Malcolm Gladwell, my fellow Canadian, in his youth apparently attended some weddings. Among these weddings was that of his purported best friend, Craig, to a woman named "Leigh." As he tells us in a story excerpted the Guardian over the weekend, Gladwell did not like Leigh.

Why? Well she, like many a Yoko before her, robbed him of his man friend.

... [S]he was incredibly dominating. I mean, we thought Craig had a powerful personality, but she put him to shame. She would finish his sentences. She would pay for everything. She would boss him around. Worst of all, she didn't have a sense of humour at all. She had none of Craig's wonderful, whimsical take on the world. She was the anti-Craig in many ways. I realise now, looking back with the perspective of history, that I hated her. I really did. Not just for the fact that she had taken Craig away, but because she had changed him – she had changed who he was and what he meant to me.

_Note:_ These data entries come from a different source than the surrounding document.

(* ===== verification/RaftNet.v ===== *)
(** * Raft transport (crates/node/src/raft/network.rs)

    The registry of raft ids, the envelope around raft's own messages, and the
    transport that queues them for the swarm. *)

From S2P Require Import Prelude CoreTypes Interfaces Channels Swarm.

(** The raft crate's [Message] with its prost encoding. *)
Class ProstMessage (Msg : Type) := {
  msg_to : Msg → N;
  encode_to_vec : Msg → bytes;
  prost_decode : bytes → result string Msg;
}.
Class ProstMessageLaws (Msg : Type) `{ProstMessage Msg} := {
  prost_decode_encode m : prost_decode (encode_to_vec m) = Ok m;
}.

(** ** RaftIdRegistry *)

Abbreviation RaftIdRegistry := (gmap N PeerId).

Definition registry_insert (raft_id : N) (peer_id : PeerId) (r : RaftIdRegistry) : RaftIdRegistry :=
  <[raft_id := peer_id]> r.
Definition registry_get (raft_id : N) (r : RaftIdRegistry) : option PeerId := r !! raft_id.
Definition registry_remove (raft_id : N) (r : RaftIdRegistry) : RaftIdRegistry := delete raft_id r.
Definition knows_all (peer_ids : list N) (r : RaftIdRegistry) : bool :=
  forallb (λ id, bool_decide (is_Some (r !! id))) peer_ids.
Definition registry_snapshot `{HashOrder} (seed : N) (r : RaftIdRegistry) : list (N * PeerId) :=
  sort_by fst (hash_iter seed r).

(** ** Envelope and transport *)

Record RaftEnvelope := mkRaftEnvelope { env_data : bytes }.

Section transport.
Context {Msg : Type} `{ProstMessage Msg}.

Definition envelope_new (_from _to : N) (msg : Msg) : result CoreError RaftEnvelope :=
  Ok (mkRaftEnvelope (encode_to_vec msg)).
Definition envelope_decode (e : RaftEnvelope) : result string Msg := prost_decode (env_data e).
Definition envelope_from_data (data : bytes) : RaftEnvelope := mkRaftEnvelope data.

Record Transport := mkTransport {
  swarm_commands : Sender SwarmCommand;
  incoming : list RaftEnvelope;
  registry : RaftIdRegistry;
}.

Definition create_raft_transport (tx : Sender SwarmCommand) : Transport := mkTransport tx [] ∅.

(** [try_send] on the command channel. *)
Definition try_send (c : SwarmCommand) : M Transport string unit := λ t,
  let '(o, tx) := chan_send c (swarm_commands t) in (o, mkTransport tx (incoming t) (registry t)).

Definition transport_send (to : N) (msg : Msg) : M Transport CoreError unit := λ t,
  (let! peer_id := lift_result (ok_or (Network (fmt ["no libp2p PeerId for raft id "; dec to;
      " (descriptor not received yet)"])) (registry_get to (registry t))) in
   let! envelope := lift_result (envelope_new 0 to msg) in
   map_err (λ e, Network (fmt ["failed to queue raft message for "; dec to; ": "; e]))
     (try_send (SendRaftMessage peer_id (env_data envelope)))) t.

Definition transport_recv (t : Transport) : option (RaftEnvelope * Transport) :=
  match incoming t with
  | e :: es => Some (e, mkTransport (swarm_commands t) es (registry t))
  | [] => None
  end.
End transport.

(** ** Lemmas *)

Lemma knows_all_spec ids (r : RaftIdRegistry) :
  knows_all ids r = true ↔ ∀ id, id ∈ ids → is_Some (registry_get id r).
Proof.
  unfold knows_all. rewrite <- Is_true_true, forallb_True, Forall_forall. unfold registry_get.
  by setoid_rewrite bool_decide_spec.
Qed.

Section lemmas.
Context {Msg : Type} `{ProstMessage Msg}.

Lemma transport_send_frame to (m : Msg) t o t' :
  transport_send to m t = (o, t') →
  registry t' = registry t ∧ incoming t' = incoming t ∧ ∀ why, o ≠ Panic why.
Proof.
  unfold transport_send, bind, map_err, try_send, lift_result, ok_or, envelope_new.
  destruct (registry_get to (registry t)) as [p|]; [|by intros; simplify_eq].
  pose proof (chan_send_no_panic (SendRaftMessage p (encode_to_vec m)) (swarm_commands t)) as Hnp.
  simpl. destruct (chan_send _ (swarm_commands t)) as [[[u|e]|s] tx]; intros; simplify_eq; try done.
  by destruct (Hnp s).
Qed.

(** What a successful send queues. *)
Lemma transport_send_ok to (m : Msg) t u t' :
  transport_send to m t = (Done (Ok u), t') →
  ∃ p, registry t !! to = Some p ∧
    sent (swarm_commands t') = sent (swarm_commands t) ++ [SendRaftMessage p (encode_to_vec m)].
Proof.
  unfold transport_send, bind, map_err, try_send, lift_result, ok_or, envelope_new, registry_get.
  destruct (registry t !! to) as [p|]; [|by intros; simplify_eq]. simpl.
  destruct (chan_send _ (swarm_commands t)) as [[[v|e]|s] tx] eqn:Hc; intros; simplify_eq.
  apply chan_send_ok in Hc. eauto.
Qed.

(** A sent message decodes at the other end to the same message. *)
Lemma envelope_roundtrip `{!ProstMessageLaws Msg} from to (m : Msg) e :
  envelope_new from to m = Ok e → envelope_decode (envelope_from_data (env_data e)) = Ok m.
Proof. intros [= <-]. apply prost_decode_encode. Qed.
End lemmas.

(** The registry snapshot lists every mapping once, in raft id order. *)
Lemma registry_snapshot_sorted `{HashOrderLaws} seed (r : RaftIdRegistry) :
  registry_snapshot seed r = btree_iter r.
Proof.
  unfold registry_snapshot, btree_iter. apply sort_by_perm_eq.
  - apply NoDup_hash_iter_keys.
  - apply hash_iter_perm.
Qed.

Now, I don't know "Leigh." Perhaps she is indeed awful. But Canadians have a tried-and-true way of dealing with awful people. We "politely" freeze them out, indicating our contempt by way of the silent treatment and light eye-rolling.

Gladwell and company chose a different route. They wrote themselves a little ditty set to Frank Sinatra's "My Way," and sang it at the reception:

[Singing.] Girlfriends he's had a few, in fact a lot, the list is endless.

But Leigh is a woman that's true. She set him

straight and now he's friendless.

He met her mom and dad, who planned his wedding along the freeway.

So Craig, he tied the knot. He did it their way.

And that's one of the nicer verses. Put simply: Gladwell was Canadian supernova rude, here.

This story, published by the Guardian, appears to have originated at a Moth storytelling event. Those events can be great fun. But the frame of personal storytelling can, in some writers, encourage a certain indifference to tone, diction (count all the "this's" in Gladwell's piece here) and you know, general powers of empathy. I would say this is an example of someone who got very very lost on his way to Endearing Personal Anecdote town. Better for Gladwell to observe a law set down by a very early editor of the New Yorker, I think:

To quote Mr. Ross again, "Nobody gives a damn about a writer or his problems except another writer." Pieces about authors, reporters, poets, etc., are to be discouraged in principle. Whenever possible the protagonist should be arbitrarily transplanted to another line of business. When the reference is incidental and unnecessary, it should come out.

I could also say a few other things about what a [insert pejorative term] here this makes Gladwell sound like. But I am Canadian, so I'll just leave it here.